Yeasts are single-celled fungi. Like the cells in your body, they can derive energy from sugar molecules. They can also break down larger carbohydrate molecules (like starches present in flour) into simple sugar molecules, which are then processed further.

Yeast can extract more energy from sugar when oxygen is present in their environment. In the absence of oxygen, yeast switch to a process called fermentation. With fermentation, yeast can still get energy from sugar, but less energy is derived from each sugar molecule.

In addition to deriving less energy with fermentation, the end products of sugar metabolism are also different. When oxygen is present, the sugar molecules are broken down into carbon dioxide and water (plus the energy that the yeast uses to grow and reproduce). In the absence of oxygen, the fermentation process produces alcohol, carbon dioxide and water (and less energy).
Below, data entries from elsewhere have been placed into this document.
(** The chunk that was written around the cache is dropped from it. *)
Lemma invalidate_chunk_run n v v1 p chunk l : cached (S n) v → files_ok v1 → objs_like v v1 → beside v v1 → budget n v1 → wrote p chunk l v v1 → p ≠ 0 →
  ends (yaffs_invalidate_chunk_cache p chunk) v1 (λ _ v', cached n v' ∧ changed p chunk l v v' ∧ room (dev_of v') = room (dev_of v1)).
Proof.
  intros Hch H1 Ho B Hb W Hp. pose proof Hch as [_ Hok _]. assert (length (cache v1) = n_caches) as Hlen by (rewrite (proj1 B); apply Hok).
  unfold yaffs_invalidate_chunk_cache. apply ends_when; intros Hn.
  - eapply ends_seq; [by apply find_chunk_cache_run|]. intros r v2 (Hs & Hroom & Hh). destruct r as [i|].
    + destruct Hh as (c0 & Hc0 & Hf). rewrite (proj1 B) in Hc0. pose proof Hf as [F1 F2].
      assert (recached i c0 c0 v v1) as Hr1.
      { eapply recached_step; [by apply recached_refl|apply B|done|]. intros q id Hq. rewrite W, decide_False; [done|]. intros [-> ->]. by apply Hq. }
      pose proof (recached_still _ _ _ _ _ _ Hr1 H1 Hs) as Hr2. destruct (still_ok v1 v2 H1 Hs) as [H2 Hd2].
      eapply ends_upd_cache; [exact Hr2|done|]. intros v3 Hr3 Hc3. destruct (co_entry _ Hok i c0 Hc0) as (E1 & E2 & _).
      assert (cached n v3) as Hch3.
      { eapply rekeyed; [exact Hok|exact Hr3|by eapply core_ok|by eapply core_budget, budget_still| |done]. by split. }
      split; [done|]. split; [split; [apply Hr3|]|by rewrite <- Hroom; unfold dev_of; rewrite (proj1 Hc3)].
      intros q id Hq. rewrite (recached_view _ _ _ _ _ Hok (ch_cache _ _ Hch3) Hr3 q id Hq). rewrite decide_False by (intros [E _]; by cbn in E).
      destruct (decide (q = p ∧ id = chunk)) as [[-> ->]|Hne].
      * rewrite decide_True by done. rewrite (core_disk _ _ Hc3), Hd2, W. by rewrite decide_True.
      * rewrite decide_False; [done|]. intros [<- <-]. by apply Hne.
    + assert (uncached v p chunk) as Hun by (unfold uncached; rewrite <- (proj1 B); exact Hh).
      destruct (wrote_changed (S n) n v v1 p chunk l Hch Hun H1 Ho B Hb W) as (G1 & C1 & _).
      destruct (still_cached n v1 v2 G1 Hs) as (G2 & S2 & _). apply ends_ret. split; [done|]. split; [by eapply changed_settled|done].
  - assert (uncached v p chunk) as Hun.
    { intros j c Hc. apply Nat.ltb_ge in Hn. apply lookup_lt_Some in Hc. rewrite <- (proj1 B) in Hc. lia. }
    destruct (wrote_changed (S n) n v v1 p chunk l Hch Hun H1 Ho B Hb W) as (G1 & C1 & _). done.
Qed.

Lemma pasted_all data l : zlen l = zlen data → pasted data 0 l = l.
Proof. intros E. unfold pasted. cbn. rewrite drop_ge, app_nil_r by lia. done. Qed.

Lemma write_around_run n v p chunk l : cached (S n) v → file_at v p → 1 ≤ chunk ≤ YAFFS_MAX_CHUNK_ID →
  zlen l = data_bytes_per_chunk →
  ends (chunk_written ← yaffs_wr_data_obj tp fuel u p chunk l data_bytes_per_chunk false;
        yaffs_invalidate_chunk_cache p chunk;; mret chunk_written) v (λ r v', cached n v' ∧ written_or_short true p chunk 0 l v r v').
Proof.
  intros Hch Hp Hid Hl. pose proof (file_not_null v p (ch_files _ _ Hch) Hp) as Hp0. pose proof pd_size as Hsz.
  eapply ends_seq; [apply (wr_data_obj_run n v); [apply Hch|done|done|done|lia|apply Hch]|].
  intros r v1 (H1 & Ho & B & Hb & W). unfold written_or_short. rewrite pasted_all by (rewrite view_length by apply Hch; done).
  destruct W as [[Hr W]|(-> & _ & Hsh & W)].
  - eapply ends_seq; [by apply (invalidate_chunk_run n v v1 p chunk l)|]. intros _ v2 (G2 & C2 & _). apply ends_ret. split; [done|]. left. split; [lia|done].
  - eapply ends_seq; [apply (invalidate_chunk_run n v v1 p chunk (disk v p chunk)); [done..| |done]|].
    { intros q id'. rewrite W. by destruct (decide _) as [[-> ->]|]. }
    intros _ v2 (G2 & C2 & Hroom). apply ends_ret. split; [done|]. right. split; [done|]. split; [by eapply room_short|].
    by exists (disk v p chunk).
Qed.

(** ** Files as arrays of bytes *)

Definition byte_at v (p x : Z) : Z :=
  default 0 (view v p (x / data_bytes_per_chunk + 1) !! Z.to_nat (x mod data_bytes_per_chunk)).
Definition file_bytes v (p off n : Z) : list Z := byte_at v p <$> seqZ off n.

Lemma file_bytes_length v p off n : 0 ≤ n → zlen (file_bytes v p off n) = n.
Proof. intros Hn. unfold file_bytes. rewrite length_fmap, length_seqZ. lia. Qed.

Lemma file_bytes_app v p off w n : 0 ≤ w ≤ n → file_bytes v p off n = file_bytes v p off w ++ file_bytes v p (off + w) (n - w).
Proof.
  intros H. unfold file_bytes. rewrite <- fmap_app. f_equal. replace n with (w + (n - w)) at 1 by lia. rewrite seqZ_app by lia. done.
Qed.

Lemma file_bytes_settled v v' p off n : settled v v' → p ≠ 0 → file_bytes v' p off n = file_bytes v p off n.
Proof. intros [_ V] Hp. unfold file_bytes, byte_at. apply list_fmap_ext. intros i x _. by rewrite V. Qed.

Lemma same_chunk x w : 0 ≤ w → x mod data_bytes_per_chunk + w < data_bytes_per_chunk →
  (x + w) / data_bytes_per_chunk = x / data_bytes_per_chunk ∧ (x + w) mod data_bytes_per_chunk = x mod data_bytes_per_chunk + w.
Proof.
  intros Hm Hlt. pose proof pd_size as Hsz. set (D := data_bytes_per_chunk) in *.
  pose proof (Z.div_mod x D ltac:(lia)) as E. pose proof (Z.mod_pos_bound x D ltac:(lia)) as B.
  assert (x + w = D * (x / D) + (x mod D + w)) as E2 by lia.
  split; [symmetry; eapply Z.div_unique; [left|exact E2]; lia|symmetry; eapply Z.mod_unique; [left|exact E2]; lia].
Qed.

(** The bytes that lie in one chunk. *)
Lemma part_bytes v p off n : files_ok v → cache_ok v → 0 ≤ off → 0 ≤ n → off mod data_bytes_per_chunk + n ≤ data_bytes_per_chunk →
  part (view v p (off / data_bytes_per_chunk + 1)) (off mod data_bytes_per_chunk) n = file_bytes v p off n.
Proof.
  intros H Hok Hoff0 Hn Hle. pose proof pd_size as Hsz. pose proof (view_length v p (off / data_bytes_per_chunk + 1) H Hok) as Hlen.
  assert (0 ≤ off mod data_bytes_per_chunk) as B by (apply Z.mod_pos_bound; lia).
  set (l := view _ _ _) in *. apply list_eq. intros i. unfold file_bytes, part. rewrite list_lookup_fmap.
  destruct (decide (Z.of_nat i < n)) as [Hi|Hi].
  - rewrite lookup_take_lt by lia. rewrite lookup_drop, lookup_seqZ_lt by lia. cbn. unfold byte_at.
    destruct (same_chunk off (Z.of_nat i)) as [-> ->]; [lia|lia|]. fold l.
    replace (Z.to_nat (off mod data_bytes_per_chunk + Z.of_nat i)) with (Z.to_nat (off mod data_bytes_per_chunk) + i)%nat by lia.
    destruct (lookup_lt_is_Some_2 l (Z.to_nat (off mod data_bytes_per_chunk) + i)) as [x Hx]; [lia|]. by rewrite Hx.
  - rewrite lookup_take_ge, lookup_seqZ_ge by lia. done.
Qed.

(** The chunks that [n] bytes from [off] on lie in. *)
Definition chunks_of (off n : Z) : nat :=
  if n <=? 0 then O else Z.to_nat ((off + n - 1) / data_bytes_per_chunk - off / data_bytes_per_chunk + 1).

Lemma chunks_of_S off n : 0 ≤ off → 0 < n → ∃ k, chunks_of off n = S k ∧
  let w := Z.min n (data_bytes_per_chunk - off mod data_bytes_per_chunk) in chunks_of (off + w) (n - w) = k.
Proof.
  intros Hoff0 Hn. pose proof pd_size as Hsz. set (D := data_bytes_per_chunk) in *. cbv zeta.
  pose proof (Z.div_mod off D ltac:(lia)) as E. pose proof (Z.mod_pos_bound off D ltac:(lia)) as B.
  pose proof (Z.div_le_mono off (off + n - 1) D ltac:(lia) ltac:(lia)) as Hle.
  unfold chunks_of. fold D. destruct (Z.leb_spec n 0); [lia|].
  exists (Z.to_nat ((off + n - 1) / D - off / D)). split; [lia|]. destruct (Z.leb_spec (n - Z.min n (D - off mod D)) 0).
  - assert ((off + n - 1) / D = off / D) as ->; [|by rewrite Z.sub_diag]. symmetry. apply (Z.div_unique _ _ _ (off mod D + n - 1)); lia.
  - replace (off + Z.min n (D - off mod D)) with (D * (off / D + 1)) by lia. rewrite (Z.mul_comm D), Z.div_mul by lia.
    f_equal. replace ((off / D + 1) * D + (n - Z.min n (D - off mod D)) - 1) with (off + n - 1) by lia. lia.
Qed.

Lemma copy_len_run start n : 0 ≤ start < data_bytes_per_chunk → 0 < n < 2 ^ 31 → copy_len start n = Z.min n (data_bytes_per_chunk - start).
Proof.
  intros H1 H2. pose proof pd_size as Hsz. unfold copy_len. rewrite wrapu_id by (unfold in_u; lia). destruct (Z.ltb_spec (start + n) data_bytes_per_chunk); lia.
Qed.
Example checkpt_roundtrip_witness : ∃ sum s,
  save_stream (Some (replicate 32 0)) None ext_tags_zero demo_data (demo_checkpt, demo_checkpt_dev) = Ok ((1, [3; 0; 300; 1], sum, 1), s) ∧
  ∃ s', restore_stream (Some (replicate 32 0xff)) (Some [0; 0]) demo_file_tags demo_file_tags [3; 0; 300; 1] (demo_checkpt, s.2) =
    Ok ((1, [(3, [1; 2; 3]); (0, []); (300, replicate 300 5); (1, [250])], sum), s').
Proof.
  destruct (@checkpt_roundtrip _ demo_cfg demo_driver demo_flash demo_geometry demo_plain demo_checkpt demo_checkpt_dev
    (Some (replicate 32 0)) None ext_tags_zero demo_data demo_ready) as (sum & s & Hsave & Hrestore).
  - by exists (replicate 32 0).
  - repeat (rewrite Forall_app || split). all: repeat constructor; lia.
  - split_and!; [apply Nat.ltb_lt; by vm_compute|apply Z.leb_le; by vm_compute|apply Z.ltb_lt; by vm_compute].
  - exists sum, s. split; [exact Hsave|]. apply Hrestore; [done| |].
    + exists (replicate 32 0xff). split; reflexivity.
    + exists [0; 0]. split; [reflexivity|]. apply Z.leb_le. reflexivity.
Defined.

(** When there is no block left, the chunk in the buffer is not stored and stays full: the first call
    reports all of its bytes as written, and the next one stores a byte past the buffer. *)
Example wr_past_the_buffer : ∃ s,
  (_ ← yaffs2_checkpt_open (Some (replicate 32 0)) None true; yaffs2_checkpt_wr ext_tags_zero (replicate 528 1))
    (demo_checkpt, demo_checkpt_dev) = Ok (528, s) ∧
  yaffs2_checkpt_wr ext_tags_zero [1] s = Err FUndef.
Proof. eexists. split; [vm_compute; reflexivity|vm_compute; reflexivity]. Qed.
In this experiment, you'll grow yeast in containers with and without aeration, and compare the amount ofcarbon dioxide in the two conditions.

Terms and Concepts

To do this project, you should do research that enables you to understand the following terms and concepts:

• anaerobic,
• aerobic,
• glycolysis,
• fermentation,
• cellular respiration.

Bibliography

• Decelles, P. (2002, April 25). Cellular Respiration Overview. Retrieved October 22, 2009, from http://staff.jccc.net/pdecell/cellresp/respintro.html
• Thomson Gale, part of the Thomson Corporation. (2006). Respiration. Science of Everyday Things: Real-Life Chemistry, Volume 5. Retrieved October 22, 2009, from http://www.scienceclarified.com/everyday/Real-Life-Chemistry-Vol-5/Respiration.html
• Carter, J.S., 1996. "Cellular Respiration," University of Cincinnati, Clermont College [accessed January 13, 2006] http://biology.clc.uc.edu/courses/bio104/cellresp.htm

Materials and Equipment

For this project you will need the following items:

• dry yeast (buying a whole jar is probably more economical than individual packets),
• sugar (sucrose),
• warm water (typically 110°F–115°F, but consult the recommendations on your yeast package),
• thermometer to measure water temperature,
• 2 empty plastic bottles (1-liter soda bottles are good),
• 1 cap (must fit both bottles)
• one 3 foot piece of plastic aquarium tubing,
• aquarium aerator pump,
• disposable air stone,
• epoxy or silicone sealant,
• graduated cylinder (an empty plastic bottle can be substituted, if necessary),
• plastic tub or bucket,
• packing tape,
• water.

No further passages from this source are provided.